Weeds and Wheat: A Reflection by Deacon Alan Doty

When our kids were small, I worked a second job to help pay for diapers and baby shoes. I worked the night shift. Let me tell you, you meet a lot of characters working those hours. It is really a fascinating subculture. 

One of the people I became friendly with was a young married guy who was studying to be a Greek Orthodox priest. The wee hours of the night seem to encourage deep thoughts, so even though at that time in my life I was not very religious, we had some good discussions. He once told me that the parables in this section of Matthew – the parable of the sower we read last week and the parable of the weeds among the wheat from this week – were for him amongst the most difficult and disturbing of all of Jesus’ parables.  All these years later I am beginning to see why. 

In the parable of the weeds and the wheat, I am surprised by the nonchalance, almost the negligence of the householder. When told an enemy has spread weeds among his wheat, he decides to do- -nothing.  

In my garden, weeds compete with crops for sun, water, and fertilizer. Weeds engender more weeds. In my garden, I pull the weeds. Not God, the landowner of this parable. ‘Let them grow’ says God. 

What makes this parable difficult for me is the Jesus makes the co-existence of good and evil part of God’s kingdom. In this parable the weeds share the sunshine, the rain, the goodness of the soil equally with the fruitful plants as God’s kingdom grows. 

If we want to be faithful servants of God and produce a fruitful harvest, it appears we must be ready to live alongside the weeds. The point of the Christian life is not to separate ourselves into weed and wheat , but to stand in radical solidarity with everyone as God’s fellow creation. This is how we are to imitate Jesus, who called forth and sat down to dinner with tax collectors, saints and sinners. Wheat and weeds, growing together in the kingdom. 

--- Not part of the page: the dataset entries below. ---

Lemma mapped_window m a k n total :
  (k + n <= total)%nat -> mapped m a total -> mapped m (a + Z.of_nat k) n.
Proof.
  intros Hle [bs Hm]. replace total with (k + (n + (total - k - n)))%nat in Hm by lia.
  apply read_bytes_window in Hm. eexists. exact Hm.
Qed.

Lemma page_alloc_runs s :
  allocator_ok s -> next_free_page s < free_pages s ->
  let a := pool_page s (next_free_page s) in
  let s' := with_mem (write_bytes (vmem s) a (replicate (Z.to_nat 4096) 0)) (set_next_free_page (next_free_page s + 1) s) in
  __page_alloc s = Ret a s' /\ allocator_ok s'.
Proof.
  intros [[C0 C1] Pg [R0 R1] M] Hn a s'. unfold __page_alloc, RISCV_PGSIZE. unfold bind at 1 2, gets at 1 2.
  unfold bind at 1, kassert. rewrite (proj2 (Z.eqb_neq _ _)) by lia. cbn [negb]. unfold ret at 1.
  unfold bind at 1, gets. rewrite (wrapu_small _ (first_free_page s + 4096 * next_free_page s)) by (unfold inu; lia).
  rewrite (wrapu_small _ (next_free_page s + 1)) by (unfold inu; lia).
  change (first_free_page s + 4096 * next_free_page s) with a.
  unfold bind at 1, modify. unfold bind. split.
  - rewrite (on_memory_ret _ _ a (write_bytes (vmem s) a (replicate (Z.to_nat 4096) (u8 0)))); [reflexivity|].
    apply memset_spec; unfold a, pool_page; try lia. change (vmem (set_next_free_page _ s)) with (vmem s).
    replace (first_free_page s + 4096 * next_free_page s) with (first_free_page s + Z.of_nat (Z.to_nat (4096 * next_free_page s))) by lia.
    apply (mapped_window _ _ _ _ (Z.to_nat (4096 * free_pages s))); [lia|exact M].
  - constructor; [change (0 <= next_free_page s + 1 <= free_pages s); lia|exact Pg|exact (conj R0 R1)|]. exact (mapped_write _ _ _ _ _ M).
Qed.

Lemma alloc_pages_runs n : forall s,
  allocator_ok s -> next_free_page s + Z.of_nat n <= free_pages s ->
  exists m, alloc_pages n s = Ret ((fun i => pool_page s (next_free_page s + Z.of_nat i)) <$> seq 0 n)
      (with_mem m (set_next_free_page (next_free_page s + Z.of_nat n) s)) /\
    allocator_ok (with_mem m (set_next_free_page (next_free_page s + Z.of_nat n) s)) /\
    (forall i, next_free_page s <= i < next_free_page s + Z.of_nat n -> zero_page m (pool_page s i)) /\
    (forall b k, fits b k -> apart b k (pool_page s (next_free_page s)) (Z.to_nat (4096 * Z.of_nat n)) ->
       read_bytes m b k = read_bytes (vmem s) b k).
Proof.
  induction n as [|n IH]; intros s Hok Hn.
  { exists (vmem s). rewrite Z.add_0_r. split_and!; try lia; try done.
    - by destruct s as [??????????[]].
    - by destruct s as [??????????[]]. }
  pose proof Hok as [C Pg [R0 R1] _].
  destruct (page_alloc_runs s Hok ltac:(lia)) as [E1 Ok1]. set (m1 := write_bytes _ _ _) in *.
  set (s1 := with_mem m1 _) in *. assert (N1 : next_free_page s1 = next_free_page s + 1) by reflexivity.
  destruct (IH s1 Ok1) as (m & E & Hok' & Hz & Hf); [rewrite N1; cbn [free_pages s1 with_mem set_vfs set_next_free_page]; lia|].
  change (pool_page s1) with (pool_page s) in *. rewrite N1 in *.
  replace (next_free_page s + 1 + Z.of_nat n) with (next_free_page s + Z.of_nat (S n)) in * by lia.
  exists m. split_and!.
  - cbn [alloc_pages]. unfold bind at 1. rewrite E1. unfold bind. rewrite E. unfold ret. f_equal.
    change (seq 0 (S n)) with (0%nat :: seq 1 n). rewrite fmap_cons, Z.add_0_r. f_equal.
    rewrite <- fmap_S_seq, <- list_fmap_compose. apply list_fmap_ext. intros i x _. cbn. f_equal. lia.
  - exact Hok'.
  - intros i Hi. destruct (Z.eq_dec i (next_free_page s)) as [->|Hne]; [|apply Hz; lia].
    unfold zero_page, pool_page in *. rewrite Hf.
    + change (vmem s1) with m1. unfold m1. pose proof (read_write_bytes (replicate (Z.to_nat 4096) 0) (vmem s)) as R.
      rewrite length_replicate in R. apply R. lia.
    + unfold fits. lia.
    + unfold apart. lia.
  - intros b k Hb Ha. rewrite Hf; [|done|unfold apart, pool_page in *; lia]. change (vmem s1) with m1. unfold m1.
    apply read_write_apart; [done| |]; rewrite length_replicate; unfold fits, apart, pool_page in *; lia.
Qed.

(** The board's memory: 956 MB, a page of the pool for every megabyte. *)
Definition board_memory : Z := 956 * 2 ^ 20.
Definition pool_start : Z := board_memory - 956 * 4096.

Lemma start_up_runs _end num_harts s :
  num_harts <> 0 -> next_free_page s = 0 -> mapped (vmem s) pool_start (Z.to_nat (956 * 4096)) ->
  returns (memory_init num_harts ;; vm_init _end num_harts) s (fun _ s1 =>
    allocator_ok s1 /\ next_free_page s1 = 0 /\ free_pages s1 = 956 /\ mem_size s1 = board_memory /\
    first_free_page s1 = pool_start /\ brk_max (current s1) = pool_start /\ mmap_max (current s1) = pool_start).
Proof.
  intros Hh Hn Hm. assert (memory_init num_harts s = Ret tt (set_mem_size board_memory s)) as E.
  { unfold memory_init. rewrite (proj2 (Z.eqb_neq num_harts 0)) by done. reflexivity. }
  eapply returns_step; [exact E|]. unfold vm_init.
  repeat (eapply returns_step; [reflexivity|]). apply returns_modify.
  split; [|split_and!; (exact Hn || reflexivity)].
  constructor; [|reflexivity| |exact Hm].
  - change (0 <= next_free_page s <= 956). lia.
  - change (0 <= pool_start /\ pool_start + 4096 * 956 < 2 ^ 64). vm_decide.
Qed.
End Allocator.

(** C39. The page allocator as start-up sets it up ([memory_init], [vm_init]): any number of
    calls up to the 956 pages of the pool returns that many distinct pages, each
    page-aligned, zeroed, above the limit given to the program break and mappings and inside
    the memory; nothing outside the pool changes; the allocator's invariant is kept; and the
    call after the last page stops in the assertion with the state unchanged. *)
Theorem page_allocator_sound {F FIL} `{FatFs F FIL} _end num_harts (s : vm F FIL) :
  num_harts <> 0 -> next_free_page s = 0 -> mapped (vmem s) pool_start (Z.to_nat (956 * 4096)) ->
  returns (memory_init num_harts ;; vm_init _end num_harts) s (fun _ s1 =>
    allocator_ok s1 /\
    forall n, (n <= 956)%nat ->
    returns (alloc_pages n) s1 (fun l s2 =>
      allocator_ok s2 /\ length l = n /\ NoDup l /\
      Forall (fun a => a mod 4096 = 0 /\ brk_max (current s2) <= a /\ a + 4096 <= mem_size s2 /\ zero_page (vmem s2) a) l /\
      (forall b k, fits b k -> apart b k pool_start (Z.to_nat (956 * 4096)) ->
         read_bytes (vmem s2) b k = read_bytes (vmem s1) b k) /\
      (n = 956%nat -> exists msg, __page_alloc s2 = Panic msg s2))).
Proof.
  intros Hh Hn Hm. eapply returns_mono; [by apply start_up_runs|].
  intros [] s1 (Hok & N0 & Fp & Ms & Ff & Bm & _). split; [done|]. intros n Hle.
  destruct (alloc_pages_runs n s1 Hok ltac:(lia)) as (m & E & Hok2 & Hz & Hf). rewrite N0 in *.
  eapply returns_intro; [exact E|]. unfold pool_page in *. split_and!.
  - exact Hok2.
  - by rewrite length_fmap, length_seq.
  - apply NoDup_fmap_2_strong; [|apply NoDup_seq]. intros i j _ _. lia.
  - apply Forall_fmap, Forall_forall. intros i Hi. apply elem_of_seq in Hi.
    change (brk_max _) with (brk_max (current s1)). change (mem_size _) with (mem_size s1).
    cbn [compose]. rewrite Bm, Ms, Ff in *. split_and!.
    + replace (pool_start + _) with ((pool_start / 4096 + (0 + Z.of_nat i)) * 4096).
      * by apply Z.mod_mul.
      * change pool_start with (pool_start / 4096 * 4096) at 2. lia.
    + lia.
    + unfold pool_start. lia.
    + change (vmem (with_mem m _)) with m. apply Hz. lia.
  - intros b k Hb Ha. change (vmem (with_mem m _)) with m. apply Hf; [done|]. rewrite Ff. unfold apart, pool_start in *. lia.
  - intros ->. eexists. unfold __page_alloc. unfold bind at 1 2, gets at 1 2. unfold bind at 1, kassert.
    change (next_free_page _) with (0 + Z.of_nat 956). change (free_pages _) with (free_pages s1). rewrite Fp. reflexivity.
Qed.

Lemma page_allocator_sound_witness :
  let s : vm (list Z) Z := Vm boot_demo_info 0 0 0 0 0 0 0 0 0
    (Fsys [] 0 0 0 [] (write_bytes ∅ pool_start (replicate (Z.to_nat (956 * 4096)) 0xEE))) in
  returns (memory_init 1 ;; vm_init 0x8000 1) s (fun _ s1 =>
    returns (alloc_pages 3) s1 (fun l _ => length l = 3%nat /\ NoDup l)).
Proof.
  intros s. eapply returns_mono; [apply (page_allocator_sound 0x8000 1 s)|].
  - lia.
  - reflexivity.
  - eexists. pose proof (read_write_bytes (replicate (Z.to_nat (956 * 4096)) 0xEE) ∅ pool_start) as R.
    rewrite length_replicate in R. apply R. lia.
  - intros [] s1 [_ Hs]. eapply returns_mono; [apply (Hs 3%nat); lia|]. intros l s2 (_ & A & B & _). done.
Defined.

We stand in solidarity because we ourselves are made of both wheat and weeds. Since the Fall, good seed and weeds have co-existed in the human soul.  The good seeds of faith, justice, kindness, and repentance. These always bear good fruit. But at the same time there are the weeds – the lies spread deep inside us by the enemy. Unrelenting pride that puts our will over His. The tendency to be judgmental, to better ourselves at the cost of others, tendencies to unkindness and prejudice.  God seems to think that despite the presence of evil and sin the good seed in us will not be prevented us from growing and becoming fruitful.

There is a sharp contrast between the impatience of the servants and the patient waiting of the owner of the field. God sees much better than we do the dirt and the weeds, but He also sees the seeds of good and waits with confidence for them to mature. While we are always in a hurry to complete our plans, God waits with great patience and forbearance. God delays the day of judgement for our benefit.

 Its is useless, less than useless, for us to assign labels of wheat and weed.  God did not create anything evil. No one is predestined to remain a weed. What we perceive as weeds may, in God’s plan, turn out to be wheat. We need only to think of St. Paul who as Saul opposed the kingdom but after his conversion became one of the kingdom’s greatest apostles. We can say the same about many of the Saints whose life story includes some very ‘weedy’ beginnings. So it may be that we need to stop making distinctions. God’s ways are not our ways. 

In a similar way, what we see in ourselves that looks a weed may turn out to be a gift; what we intend to be fruitful may in the eyes of God be a weed.  We are not to judge, not even ourselves. As Paul wrote in our second reading today, “The one who searches hearts knows what is the intention of the Spirit”. It is God who searches hearts. 

The kingdom of God is still growing; the harvest is not yet here. While we live here on earth, the kingdom grows with fruitful plants alongside the weeds. It is our task to be fruitful. We can’t afford to waste time judging; we cannot know the destiny that God has in mind. The time will come, at the harvest, at the end of the age, when our merciful, abundant and patient God, who sends his light and grace on all equally, will summons the harvesters.  Until then it is our task to share what we freely receive in solidarity with all.  

 I don’t remember everything that my Greek Orthodox priest friend and I discussed, or why this parable was so difficult for him. I do know that the more I ponder it the more unsettled I feel. It challenges me to expand my understanding of God’s greatness and how little we really know of his loving plan. Unsettling. I guess that is the purpose of a parable.